__Data for the task__
——————————

Lemma check_share_ok l : 
  (length l <= QUEUE_DEPTH)%nat -> (forall from, Z.of_nat (held from l) <= MAX_PER_SENDER) -> check_share l = Ok tt.
Proof.
  intros Hl Hh. unfold check_share. rewrite existsb_false; [done|]. intros i s Hs.
  assert (Z.of_nat QUEUE_DEPTH = 16) by done. specialize (Hh (sender s)).
  pose proof (countb_le_length (fun t => used t && (sender t =? sender s)) l).
  rewrite wrap32_id by (unfold is_u32, held; lia).
  replace (_ <? _) with false by lia. by rewrite andb_false_r.
Qed.

Lemma has_twin_false l i b :
  distinct inbox_entry l -> l !! i = Some b -> in_use b = true -> has_twin i (pid b) l = false.
Proof.
  intros Hd Hb Hu. apply existsb_false. intros k [j o] Hk.
  rewrite list_lookup_imap in Hk. apply fmap_Some in Hk as (o' & Ho & [= -> ->]).
  apply not_true_iff_false. intros [[Hne Huo]%andb_true_iff E]%andb_true_iff.
  assert (k = i); [|subst; rewrite Nat.eqb_refl in Hne; done].
  apply (distinct_inj inbox_entry l k i o' b (pid b) (box_of o') (box_of b)); [done..| |].
  - unfold inbox_entry. rewrite Huo. do 2 f_equal. lia.
  - unfold inbox_entry. by rewrite Hu.
Qed.

Lemma check_inbox_ok n m i b :
  msg_ok n m -> mail_ok (mail_of m) -> inboxes m !! i = Some b -> check_inbox i b (inboxes m) = Ok tt.
Proof.
  intros Hm Ha Hb. pose proof (Forall_lookup_1 _ _ _ _ (m_inbox n m Hm) Hb) as Hok. unfold inbox_ok in Hok.
  unfold check_inbox. destruct (in_use b) eqn:Hu; cbn [negb].
  2: { subst b. unfold EMPTY_INBOX. cbn [slots count].
       rewrite countb_none; [done|]. intros j s [-> _]%lookup_replicate_1. done. }
  destruct Hok as [Hq Hal].
  destruct (mo_box _ Ha (pid b) (box_of b)) as [Hpid [Hpol _ _ Hshare Hmsg]].
  { apply (table_at inbox_entry (inboxes m) i b); [apply Hm|done|]. unfold inbox_entry. by rewrite Hu. }
  cbn [box_of x_policy x_queue] in Hpol, Hshare, Hmsg.
  pose proof (queue_count _ _ _ _ Hq) as Hc. assert (Z.of_nat QUEUE_DEPTH = 16) by done.
  rewrite <- (q_count _ _ _ _ Hq), wrap32_id, Z.eqb_refl by auto with machine. cbn [negb].
  replace (pid b <=? 0) with false by lia. replace (_ <? policy b) with false by lia.
  rewrite has_twin_false by (done || apply Hm).
  rewrite check_allow_ok by apply Hal. rewrite check_slots_ok; [|apply Hq|apply Hq|].
  - apply check_share_ok; [by rewrite (q_length _ _ _ _ Hq)|]. intros from.
    by rewrite <- sent_by_arrivals.
  - apply Forall_lookup. intros j s Hs Hus. rewrite Forall_fmap, Forall_forall in Hmsg.
    destruct (Hmsg s) as (? & ? & _); [apply elem_of_arrivals; eauto|]. done.
Qed.

Lemma check_inboxes_ok n m i l :
  msg_ok n m -> mail_ok (mail_of m) -> drop i (inboxes m) = l -> check_inboxes i l (inboxes m) = Ok tt.
Proof.
  intros Hm Ha. revert i. induction l as [|b l IH]; intros i Hl; simpl; [done|].
  assert (Hb : inboxes m !! i = Some b) by (rewrite <- (Nat.add_0_r i), <- lookup_drop, Hl; done).
  rewrite (check_inbox_ok n m i b) by done. apply IH. rewrite (drop_S _ _ _ Hb) in Hl. by injection Hl.
Qed.

Lemma shares_name_false s l :
  Forall service_ok (s :: l) -> distinct service_entry (s :: l) -> s_in_use s = true -> shares_name s l = Done false.
Proof.
  intros Hok Hd Hu. apply Forall_cons in Hok as [Hs Hl].
  assert (Hne : forall i t, l !! i = Some t -> s_in_use t = true -> take (name_len t) (name t) <> take (name_len s) (name s)).
  { intros i t Ht Hut E. apply (distinct_head service_entry s l (take (name_len s) (name s)) (s_pid s) i t (s_pid t) Hd);
      unfold service_entry; [by rewrite Hu|done|by rewrite Hut, E]. }
  clear Hd. induction l as [|t l IH]; simpl; [done|]. apply Forall_cons in Hl as [Ht Hl].
  specialize (IH Hl (fun i => Hne (S i))). specialize (Hne 0%nat t eq_refl).
  destruct (s_in_use t) eqn:Hut; simpl; [|done]. destruct (_ =? _)%nat; [|done].
  rewrite !service_name_Done by done. osimpl. by rewrite bool_decide_false by auto.
Qed.

Lemma check_services_ok n m l :
  msg_ok n m -> mail_ok (mail_of m) -> Forall service_ok l -> distinct service_entry l ->
  (forall i s, l !! i = Some s -> s_in_use s = true ->
     names (mail_of m) !! take (name_len s) (name s) = Some (s_pid s)) ->
  check_services l m = Done (Ok tt).
Proof.
  intros Hm Ha Hok Hd Hin. induction l as [|s l IH]; simpl; [done|].
  pose proof (shares_name_false s l Hok Hd) as Hsh. apply Forall_cons in Hok as [Hs Hl].
  specialize (IH Hl (distinct_tail _ _ _ Hd) (fun i => Hin (S i))). specialize (Hin 0%nat s eq_refl).
  destruct (s_in_use s) eqn:Hu; simpl; [|done]. rewrite service_name_Done by done. osimpl.
  destruct (mo_name _ Ha _ _ (Hin eq_refl)) as [Hv [x Hx]]. rewrite Hv. cbn [negb].
  pose proof (find_inbox_spec n m (s_pid s) Hm Ha) as Hf. destruct (find_inbox m (s_pid s)); [|congruence].
  rewrite Hsh by done. osimpl. rewrite (names_of_held n) by done.
  pose proof (mo_held _ Ha (s_pid s)). by replace (_ <? _) with false by lia.
Qed.

(** ** The counts *)

Lemma sum_counts_spec l acc :
  Forall (fun b => in_use b = true -> 0 <= count b) l -> 0 <= acc ->
  acc + Z.of_nat (sum_list ((fun b => if in_use b then Z.to_nat (count b) else 0%nat) <$> l)) < 4294967296 ->
  fold_left (fun acc b => if in_use b then wrap32 (acc + count b) else acc) l acc =
  acc + Z.of_nat (sum_list ((fun b => if in_use b then Z.to_nat (count b) else 0%nat) <$> l)).
Proof.
  intros Hc. revert acc. induction Hc as [|b l Hb Hl IH]; intros acc H0 Hs; [simpl; lia|].
  rewrite fmap_cons in *. cbn [fold_left sum_list sum_list_with] in *.
  destruct (in_use b); [|apply IH; simpl in *; lia]. specialize (Hb eq_refl). simpl in Hs.
  rewrite wrap32_id by auto with machine. rewrite IH; simpl; lia.
Qed.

——————————

__What this task involves__
What is needed is each line from the records with the word "subst" in it.

__Output__
  assert (k = i); [|subst; rewrite Nat.eqb_refl in Hne; done].
  2: { subst b. unfold EMPTY_INBOX. cbn [slots count].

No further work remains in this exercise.